This Friday we will have Antonio
Orvieto visiting and giving the OxCSML seminar at 2-3pm. He would be happy to meet with individuals here in Oxford on Friday. Please let me know if you are interested in meeting him and let me know when you are available to meet him.
OxCSML Seminar
Dec 1, Friday 2-3pm
Small lecture theatre, Department of Statistics, and on zoom
Speaker: Antonio Orvieto, ELLIS Institute Tübingen
Title: Long-range reasoning on graphs without attention
Abstract: Graph neural networks based on iterative one-hop message-passing have been shown to struggle in harnessing information from distant nodes effectively.

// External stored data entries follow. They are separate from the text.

Lemma erf_type_app x : erf_type (hd ++ x) = erf_type hd.
Proof using Hhd. unfold erf_type, read8. by rewrite aget_app_l by lia. Qed.
Lemma erf_flags_app x : erf_flags (hd ++ x) = erf_flags hd.
Proof using Hhd. unfold erf_flags, read8. by rewrite aget_app_l by lia. Qed.
Lemma erf_rlen_app x : erf_rlen (hd ++ x) = erf_rlen hd.
Proof using Hhd. unfold erf_rlen. by rewrite be16_app_l by lia. Qed.
Lemma erf_lctr_app x : erf_lctr (hd ++ x) = erf_lctr hd.
Proof using Hhd. unfold erf_lctr. by rewrite be16_app_l by lia. Qed.

Lemma erf_fields_ok : bytes_ok hd → ∃ type flags rlen lctr, erf_type hd = Ok type ∧ erf_flags hd = Ok flags ∧
  erf_rlen hd = Ok rlen ∧ erf_lctr hd = Ok lctr ∧ 0 ≤ type < 256 ∧ 0 ≤ rlen < 2 ^ 16.
Proof using Hhd.
  intros Hok. destruct (aget_total hd 8) as (type & Hl8 & E8); [lia|]. destruct (aget_total hd 9) as (flags & _ & E9); [lia|].
  destruct (be16_ok hd 10) as [rlen E10]; [lia..|]. destruct (be16_ok hd 12) as [lctr E12]; [lia..|].
  exists type, flags, rlen, lctr. split_and!; try done; [by eapply bytes_ok_lookup..| |]; by eapply be16_range.
Qed.

(** A record without extension headers can always be made into a packet, which
    keeps the whole buffer. *)
Lemma erf_prepare_ok o x rt_type own drops type flags rlen lctr :
  erf_type hd = Ok type → erf_flags hd = Ok flags → erf_rlen hd = Ok rlen → erf_lctr hd = Ok lctr →
  Z.land type 0x80 ≠ 0x80 → rlen ≠ 0 →
  ∃ o' drops', erf_prepare_packet o (hd ++ x) rt_type own drops = Ok (o', drops') ∧ o_bytes o' = hd ++ x.
Proof using Hhd.
  intros Ety Efl Erl Elc Hext Hr. unfold erf_prepare_packet. rewrite erf_flags_app, Efl. cbn [obind].
  assert (∃ n, (if rxerror flags then Ok dag_record_size else erf_framing (hd ++ x)) = Ok n) as [n ->].
  { destruct (rxerror flags); [by eexists|]. unfold erf_framing. rewrite erf_type_app, Ety. cbn [obind].
    rewrite (proj2 (Z.eqb_neq _ _) Hext). cbn [obind]. unfold erf_padding. rewrite erf_type_app, Ety. by eexists. }
  cbn [obind]. rewrite erf_rlen_app, Erl. cbn [obind]. rewrite (proj2 (Z.eqb_neq rlen 0)) by done.
  cbn [negb oassert obind]. rewrite erf_type_app, Ety, erf_lctr_app, Elc. cbn [obind].
  do 2 eexists. split; [done|]. unfold o_bytes. cbn [o_pkt pk_header pk_mem pk_set_buffer]. apply take_drop.
Qed.
End fields.

(** The return value of a read, as a function of the bytes left in the file. *)
Definition erf_read_result (rest : list Z) : Z :=
  if Zlen rest =? 0 then 0
  else if Zlen rest <? dag_record_size then -1
  else
    let rlen := ok_or 0 (erf_rlen rest) in
    if rlen <? dag_record_size then -1
    else if TYPE_RAW_LINK <=? Z.land (ok_or 0 (erf_type rest)) 0x7f then -1
    else if Zlen rest <? rlen then -1
    else rlen.

(** C10: Reading from a file of arbitrary bytes, without extension headers, always
    returns and never leaves the packet buffer: 0 at the end of the file, -1 for a
    record that is cut, too short or of an unknown type, and otherwise the length
    of the record, which is then behind the reader. *)
Theorem erf_read_returns {W : Wandio} {WF : WandioFile W} fresh t o io :
  Zlen fresh = LIBTRACE_PACKET_BUFSIZE → et_io t = Some io → buffer_ok o → bytes_ok (io_rest io) →
  Z.land (ok_or 0 (erf_type (io_rest io))) 0x80 ≠ 0x80 →
  ∃ t' o' io', erf_read_packet fresh t (o_clear o) = Ok (t', o', erf_read_result (io_rest io)) ∧ et_io t' = Some io' ∧
    (0 < erf_read_result (io_rest io) → buffer_ok o' ∧
       io_rest io' = drop (Z.to_nat (erf_read_result (io_rest io))) (io_rest io)).
Proof.
  intros Hfresh Hio Hbuf Hok Hext. unfold erf_read_packet. rewrite Hio. change (o_bytes (o_clear o)) with (o_bytes o).
  cbn [o_buffer o_buf_control o_clear o_set_pkt].
  pose proof (current_buffer fresh Hfresh o Hbuf) as Hb0. set (b0 := if negb (o_buffer o) || _ then fresh else o_bytes o) in *.
  set (rest := io_rest io) in *. unfold erf_read_result.
  destruct (wandio_read_spec io dag_record_size) as (io1 & -> & Hio1); [lia|]. fold rest in Hio1 |- *.
  pose proof (Zlen_nonneg rest).
  assert (Zlen (take (Z.to_nat dag_record_size) rest) = Z.min dag_record_size (Zlen rest)) as Htk
    by (unfold Zlen; rewrite length_take; lia).
  rewrite store_app by lia. cbn [obind]. rewrite (proj2 (Z.eqb_neq (Z.min _ _) (-1))) by lia.
  destruct (Z.eqb_spec (Zlen rest) 0) as [E0|E0].
  { rewrite E0. cbn [Z.min Z.compare Z.eqb]. by do 3 eexists. }
  rewrite (proj2 (Z.eqb_neq (Z.min _ _) 0)) by lia.
  destruct (Z.ltb_spec (Zlen rest) dag_record_size) as [Hs|Hs].
  { rewrite (proj2 (Z.ltb_lt (Z.min _ _) _)) by lia. by do 3 eexists. }
  rewrite (proj2 (Z.ltb_ge (Z.min _ _) _)) by lia. rewrite Z.min_l in Htk by lia.
  set (hd := take (Z.to_nat dag_record_size) rest) in *. set (more := drop (Z.to_nat dag_record_size) rest) in *.
  assert (rest = hd ++ more) as Er by (symmetry; apply take_drop).
  destruct (erf_fields_ok hd Htk) as (type & flags & rlen & lctr & Ety & Efl & Erl & Elc & Hty & Hrl).
  { rewrite Er in Hok. by apply bytes_ok_app in Hok as [? _]. }
  rewrite Er, (erf_rlen_app hd Htk), Erl, (erf_type_app hd Htk), Ety. rewrite Er, (erf_type_app hd Htk), Ety in Hext. cbn [ok_or] in *.
  change (take (Z.to_nat 0) b0) with (@nil Z). cbn [app].
  rewrite erf_rlen_app, Erl, erf_type_app, Ety by done. cbn [obind]. change (2 ^ 16) with 65536 in Hrl.
  destruct (Z.ltb_spec rlen dag_record_size) as [Hr16|Hr16].
  { rewrite (proj2 (Z.leb_le _ (u32 _))); [by do 3 eexists|]. unfold u32. change (2 ^ 32) with 4294967296.
    Z.to_euclidean_division_equations. lia. }
  rewrite u32_small, (proj2 (Z.leb_gt _ (rlen - _))) by lia.
  destruct (Z.leb_spec TYPE_RAW_LINK (Z.land type 0x7f)); [by do 3 eexists|].
  destruct (wandio_read_spec io1 (rlen - dag_record_size)) as (io2 & -> & Hio2); [lia|]. rewrite Hio1 in *.
  set (tl := drop (Z.to_nat (0 + Zlen hd)) b0). assert (Zlen tl = 65536 - 16) as Htl.
  { unfold tl. rewrite Htk. unfold Zlen in *. rewrite length_drop. lia. }
  set (bs := take (Z.to_nat (rlen - dag_record_size)) more).
  assert (Zlen bs = Z.min (rlen - dag_record_size) (Zlen more)) as Hbs by (unfold bs, Zlen; rewrite length_take; lia).
  pose proof (Zlen_nonneg more).
  rewrite store_app by (rewrite ?Zlen_app, ?Htk, ?Htl; lia). cbn [obind]. rewrite Zlen_app, Htk.
  destruct (Z.ltb_spec (dag_record_size + Zlen more) rlen) as [Hcut|Hcut].
  { rewrite (proj2 (Z.eqb_neq (Z.min _ _) (rlen - _))) by lia. cbn [negb].
    rewrite (proj2 (Z.eqb_neq (Z.min _ _) (-1))) by lia. by do 3 eexists. }
  rewrite (proj2 (Z.eqb_eq (Z.min _ _) (rlen - _))) by lia. cbn [negb].
  assert (take (Z.to_nat dag_record_size) (hd ++ tl) = hd) as ->.
  { rewrite <- Htk. unfold Zlen. rewrite Nat2Z.id. apply take_app_length. }
  set (dr := drop _ (hd ++ tl)).
  destruct (erf_prepare_ok hd Htk (o_clear o) (bs ++ dr) TRACE_RT_DATA_ERF true (et_drops t) type flags rlen lctr)
    as (o' & drops & -> & Ho'); try done; [lia|]. cbn [obind].
  do 3 eexists. split; [done|]. split; [done|]. intros _. split.
  - right. right. rewrite Ho', !Zlen_app, Htk, Hbs. unfold dr, Zlen in *. rewrite length_drop, length_app. lia.
  - rewrite Hio2. replace (Z.to_nat rlen) with (length hd + Z.to_nat (rlen - dag_record_size))%nat by (unfold Zlen in Htk; lia).
    by rewrite drop_app_add.
Qed.

(** ** Concrete records *)
Definition sample_source (lt : libtrace_linktype_t) (bs : list Z) : libtrace_linktype_t * erf_source :=
  (lt, {| es_cap := {| cp_trace := {| tr_format := tr_format (sample_trace lt {| tv_sec := 0; tv_usec := 0 |} (Zlen bs) 60);
                                      tr_time := source_format (SrcErf 0x5000000080000000) |};
                       cp_obj := sample_obj bs; cp_time := erf_timeval 0x5000000080000000; cp_bytes := bs; cp_wire := 60 |};
          es_ts := 0x5000000080000000; es_dir := 1; es_garbage := [7; 9] |}).

Lemma sample_source_storable lt bs : libtrace_to_erf_type lt ≠ 255 → 0 < Zlen bs < 1000 →
  erf_storable (sample_source lt bs).1 (sample_source lt bs).2.
Proof.
  intros Hlt Hb. unfold erf_storable. cbn [sample_source fst snd es_cap es_ts es_dir es_garbage es_trace es_obj es_bytes
    cp_trace cp_obj cp_time cp_bytes cp_wire].
  split_and!; try done; try lia.
  split; cbn; try (by left); try lia; try done.
  - by eexists.
  - by eexists.
  - by eexists.
  - rewrite slice_ok by (change (drop (Z.to_nat 0) bs) with bs; lia).
    change (drop (Z.to_nat 0) (drop (Z.to_nat 0) bs)) with bs. rewrite take_ge; [done|]. unfold Zlen. lia.
Qed.

Definition sample_sources : list (libtrace_linktype_t * erf_source) :=
  [sample_source TRACE_TYPE_ETH [1; 2; 3]; sample_source TRACE_TYPE_NONE [0x45; 0]].

Lemma erf_roundtrip_witness :
  ∃ out1 out' file, erf_start_output (W := memory_wandio) (erf_init_output []) = Ok (out1, 0) ∧
    erf_write_packets (W := memory_wandio) out1 (map snd sample_sources) = Ok out' ∧ eo_file (W := memory_wandio) out' = Some file ∧
    ∀ io uri fresh o, io_rest (W := memory_wandio) io = iow_bytes file → Zlen fresh = LIBTRACE_PACKET_BUFSIZE → buffer_ok o →
    ∃ t ps, erf_start_input (W := memory_wandio) (erf_init_input uri (Some io)) = Ok (t, 0) ∧
      erf_read_packets fresh 3 t o = Ok (ps, 0) ∧ Forall2 erf_same sample_sources ps.
Proof.
  apply (erf_roundtrip (W := memory_wandio) (WF := memory_wandio_file) sample_sources (erf_init_output (W := memory_wandio) []) []); try done.
  repeat (apply Forall_cons; split; [by apply sample_source_storable|]). constructor.
Defined.

Lemma erf_short_record_fails_witness :
  ∃ t' o', erf_read_packet (W := memory_wandio) (replicate (Z.to_nat 65536) 0)
      (erf_init_input (W := memory_wandio) [] (Some (erf_header 5 TYPE_ETH 1 16 0 60))) (o_clear new_packet) = Ok (t', o', 16) ∧
    trace_get_packet_buffer erf_format (o_pkt o') true = Fault AssertFailed.
Proof.
  apply (erf_short_record_fails (W := memory_wandio) (WF := memory_wandio_file) (replicate (Z.to_nat 65536) 0)
    (erf_init_input (W := memory_wandio) [] (Some (erf_header 5 TYPE_ETH 1 16 0 60))) new_packet
    (erf_header 5 TYPE_ETH 1 16 0 60) 5 1 0 60 16 [] []);
    [by rewrite Zlen_replicate|done|by left|done|done|done|done|by left|done|done].
Defined.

Conversely, graph transformers allow each node to attend to all other nodes directly, but suffer from high computational complexity and have to rely on ad-hoc positional encodings to bake in the graph inductive bias. In this talk, we present a new architecture to reconcile these challenges. Our approach stems from the recent breakthroughs in long-range modeling provided by deep state-space models on sequential data (S4, LRU, etc..). For a given target node, our model aggregates nodes at different distances and uses a parallelizable linear recurrent unit (LRU) over the chain of distances to provide a natural encoding of its neighborhood structure. With no need for positional encoding, we empirically show that the performance of our model is competitive compared with that of state-of-the-art graph transformers on various benchmarks, at a drastically reduced computational complexity. In addition, we show that our model is theoretically more expressive than one-hop message-passing neural networks.